Repeat exactly the lines below that lie between the line with "apply Pos.compare_eq in E'. now subst." and the line with "change (binary_round 53", counting both of those lines as part of the answer.

== Provided information

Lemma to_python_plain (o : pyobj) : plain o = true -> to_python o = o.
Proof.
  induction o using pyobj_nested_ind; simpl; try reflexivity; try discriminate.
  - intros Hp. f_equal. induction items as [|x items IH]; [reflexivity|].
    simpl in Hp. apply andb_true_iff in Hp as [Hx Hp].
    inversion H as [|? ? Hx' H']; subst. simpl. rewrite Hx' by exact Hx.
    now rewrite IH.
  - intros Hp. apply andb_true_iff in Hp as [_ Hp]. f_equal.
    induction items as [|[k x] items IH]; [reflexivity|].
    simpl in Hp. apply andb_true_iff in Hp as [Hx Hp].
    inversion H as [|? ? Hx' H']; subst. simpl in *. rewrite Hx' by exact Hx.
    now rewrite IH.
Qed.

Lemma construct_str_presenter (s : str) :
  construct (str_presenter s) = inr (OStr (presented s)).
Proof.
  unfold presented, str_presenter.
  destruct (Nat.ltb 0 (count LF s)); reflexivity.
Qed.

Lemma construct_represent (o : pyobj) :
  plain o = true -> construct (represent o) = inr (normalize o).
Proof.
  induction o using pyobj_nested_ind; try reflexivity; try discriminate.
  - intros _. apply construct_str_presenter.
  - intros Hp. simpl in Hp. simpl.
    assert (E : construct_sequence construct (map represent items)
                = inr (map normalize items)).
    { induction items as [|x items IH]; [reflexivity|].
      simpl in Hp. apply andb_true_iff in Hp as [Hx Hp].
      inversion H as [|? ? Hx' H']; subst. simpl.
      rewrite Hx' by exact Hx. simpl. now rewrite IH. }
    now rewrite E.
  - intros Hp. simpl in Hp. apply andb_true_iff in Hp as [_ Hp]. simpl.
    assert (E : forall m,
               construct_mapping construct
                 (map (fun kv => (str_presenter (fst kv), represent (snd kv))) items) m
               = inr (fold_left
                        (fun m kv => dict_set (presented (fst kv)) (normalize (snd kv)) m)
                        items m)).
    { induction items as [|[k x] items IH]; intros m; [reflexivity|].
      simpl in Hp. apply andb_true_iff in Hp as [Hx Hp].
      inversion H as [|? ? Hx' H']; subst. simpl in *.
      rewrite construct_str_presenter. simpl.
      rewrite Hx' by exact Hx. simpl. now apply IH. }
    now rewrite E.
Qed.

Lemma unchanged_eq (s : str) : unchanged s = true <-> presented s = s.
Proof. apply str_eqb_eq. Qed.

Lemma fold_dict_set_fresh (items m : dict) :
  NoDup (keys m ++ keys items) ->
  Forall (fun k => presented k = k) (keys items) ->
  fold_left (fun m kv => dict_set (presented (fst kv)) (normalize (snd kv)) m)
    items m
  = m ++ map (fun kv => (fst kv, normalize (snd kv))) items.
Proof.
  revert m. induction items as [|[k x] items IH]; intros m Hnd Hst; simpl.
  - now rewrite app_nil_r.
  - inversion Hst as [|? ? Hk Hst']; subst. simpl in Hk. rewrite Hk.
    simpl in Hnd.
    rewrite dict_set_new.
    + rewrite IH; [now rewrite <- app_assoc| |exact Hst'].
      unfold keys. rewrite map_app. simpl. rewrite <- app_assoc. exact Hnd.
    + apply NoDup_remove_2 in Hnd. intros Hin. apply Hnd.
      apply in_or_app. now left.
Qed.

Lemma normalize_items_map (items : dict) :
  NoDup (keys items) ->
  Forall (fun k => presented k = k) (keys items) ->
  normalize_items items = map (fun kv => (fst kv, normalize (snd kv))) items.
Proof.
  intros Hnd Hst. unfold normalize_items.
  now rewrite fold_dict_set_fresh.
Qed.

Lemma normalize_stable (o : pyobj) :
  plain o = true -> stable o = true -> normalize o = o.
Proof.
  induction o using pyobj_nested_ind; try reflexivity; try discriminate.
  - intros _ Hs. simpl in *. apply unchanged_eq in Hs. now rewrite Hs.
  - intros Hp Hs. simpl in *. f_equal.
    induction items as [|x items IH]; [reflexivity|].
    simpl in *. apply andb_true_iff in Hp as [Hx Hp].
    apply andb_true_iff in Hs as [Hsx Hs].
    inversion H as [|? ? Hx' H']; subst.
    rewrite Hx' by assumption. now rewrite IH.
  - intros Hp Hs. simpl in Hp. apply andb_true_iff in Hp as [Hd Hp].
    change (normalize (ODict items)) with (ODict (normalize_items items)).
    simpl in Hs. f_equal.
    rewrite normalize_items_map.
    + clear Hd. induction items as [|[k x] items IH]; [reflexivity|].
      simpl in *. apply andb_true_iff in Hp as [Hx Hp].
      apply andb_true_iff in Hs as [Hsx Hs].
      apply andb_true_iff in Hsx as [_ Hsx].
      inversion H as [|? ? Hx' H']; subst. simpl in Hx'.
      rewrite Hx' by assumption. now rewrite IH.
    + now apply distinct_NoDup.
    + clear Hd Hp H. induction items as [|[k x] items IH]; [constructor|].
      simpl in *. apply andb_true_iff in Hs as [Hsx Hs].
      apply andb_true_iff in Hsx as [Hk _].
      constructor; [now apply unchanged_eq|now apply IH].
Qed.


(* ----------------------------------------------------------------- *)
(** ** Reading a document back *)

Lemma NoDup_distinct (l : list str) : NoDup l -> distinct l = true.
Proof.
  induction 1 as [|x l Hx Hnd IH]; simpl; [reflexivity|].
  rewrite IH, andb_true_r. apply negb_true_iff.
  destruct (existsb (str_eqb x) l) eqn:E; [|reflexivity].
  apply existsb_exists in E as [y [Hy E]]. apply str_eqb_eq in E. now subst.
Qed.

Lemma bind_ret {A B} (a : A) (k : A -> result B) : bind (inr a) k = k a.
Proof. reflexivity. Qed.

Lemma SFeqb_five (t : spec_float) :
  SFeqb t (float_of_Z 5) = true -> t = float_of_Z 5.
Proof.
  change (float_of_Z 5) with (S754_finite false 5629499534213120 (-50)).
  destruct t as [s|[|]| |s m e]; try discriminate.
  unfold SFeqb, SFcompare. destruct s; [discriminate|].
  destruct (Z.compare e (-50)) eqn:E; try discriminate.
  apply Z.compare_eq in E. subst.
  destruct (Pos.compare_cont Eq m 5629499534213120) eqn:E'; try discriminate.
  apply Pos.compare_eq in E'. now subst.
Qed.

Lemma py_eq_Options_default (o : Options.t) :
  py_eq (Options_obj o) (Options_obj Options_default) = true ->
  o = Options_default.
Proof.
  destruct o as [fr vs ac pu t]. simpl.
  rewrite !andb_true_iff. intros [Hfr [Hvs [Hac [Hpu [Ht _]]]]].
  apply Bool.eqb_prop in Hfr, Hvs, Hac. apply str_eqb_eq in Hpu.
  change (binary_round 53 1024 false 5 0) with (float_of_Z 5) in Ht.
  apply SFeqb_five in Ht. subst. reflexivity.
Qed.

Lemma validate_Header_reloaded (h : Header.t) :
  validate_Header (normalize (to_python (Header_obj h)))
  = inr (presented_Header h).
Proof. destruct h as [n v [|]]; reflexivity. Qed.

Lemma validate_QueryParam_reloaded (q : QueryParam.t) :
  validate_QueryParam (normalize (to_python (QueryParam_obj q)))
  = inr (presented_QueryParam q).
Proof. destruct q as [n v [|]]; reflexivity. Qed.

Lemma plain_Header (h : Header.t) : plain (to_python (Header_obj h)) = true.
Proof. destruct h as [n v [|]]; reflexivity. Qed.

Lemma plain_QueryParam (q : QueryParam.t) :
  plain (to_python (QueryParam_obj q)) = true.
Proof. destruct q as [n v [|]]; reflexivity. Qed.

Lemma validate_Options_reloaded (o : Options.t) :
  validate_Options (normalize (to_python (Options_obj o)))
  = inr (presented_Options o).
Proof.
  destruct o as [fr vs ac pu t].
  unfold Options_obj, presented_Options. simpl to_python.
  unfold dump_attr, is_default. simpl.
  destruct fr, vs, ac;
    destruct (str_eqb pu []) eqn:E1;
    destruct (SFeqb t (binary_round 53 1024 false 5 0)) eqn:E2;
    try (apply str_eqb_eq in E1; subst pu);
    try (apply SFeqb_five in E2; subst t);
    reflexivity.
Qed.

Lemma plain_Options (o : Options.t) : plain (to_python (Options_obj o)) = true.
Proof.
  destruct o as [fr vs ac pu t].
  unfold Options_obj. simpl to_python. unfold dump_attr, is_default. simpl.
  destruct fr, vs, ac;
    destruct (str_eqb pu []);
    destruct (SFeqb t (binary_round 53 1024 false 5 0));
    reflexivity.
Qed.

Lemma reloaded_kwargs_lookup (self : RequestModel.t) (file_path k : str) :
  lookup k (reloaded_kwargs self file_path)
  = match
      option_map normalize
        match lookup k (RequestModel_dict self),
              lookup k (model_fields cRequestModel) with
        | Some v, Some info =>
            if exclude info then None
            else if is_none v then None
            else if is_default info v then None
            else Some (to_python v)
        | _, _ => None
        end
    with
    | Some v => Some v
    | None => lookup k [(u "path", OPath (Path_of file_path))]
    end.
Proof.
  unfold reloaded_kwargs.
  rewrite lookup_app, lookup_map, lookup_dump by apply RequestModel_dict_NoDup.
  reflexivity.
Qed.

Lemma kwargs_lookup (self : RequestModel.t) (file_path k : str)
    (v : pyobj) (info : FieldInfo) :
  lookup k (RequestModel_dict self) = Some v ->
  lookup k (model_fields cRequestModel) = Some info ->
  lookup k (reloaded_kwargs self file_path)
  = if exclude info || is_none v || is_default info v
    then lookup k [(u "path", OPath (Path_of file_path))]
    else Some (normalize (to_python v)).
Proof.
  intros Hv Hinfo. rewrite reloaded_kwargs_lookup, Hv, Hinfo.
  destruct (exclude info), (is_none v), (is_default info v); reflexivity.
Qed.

====

_Response to this task:_
  apply Pos.compare_eq in E'. now subst.
Qed.

Lemma py_eq_Options_default (o : Options.t) :
  py_eq (Options_obj o) (Options_obj Options_default) = true ->
  o = Options_default.
Proof.
  destruct o as [fr vs ac pu t]. simpl.
  rewrite !andb_true_iff. intros [Hfr [Hvs [Hac [Hpu [Ht _]]]]].
  apply Bool.eqb_prop in Hfr, Hvs, Hac. apply str_eqb_eq in Hpu.
  change (binary_round 53 1024 false 5 0) with (float_of_Z 5) in Ht.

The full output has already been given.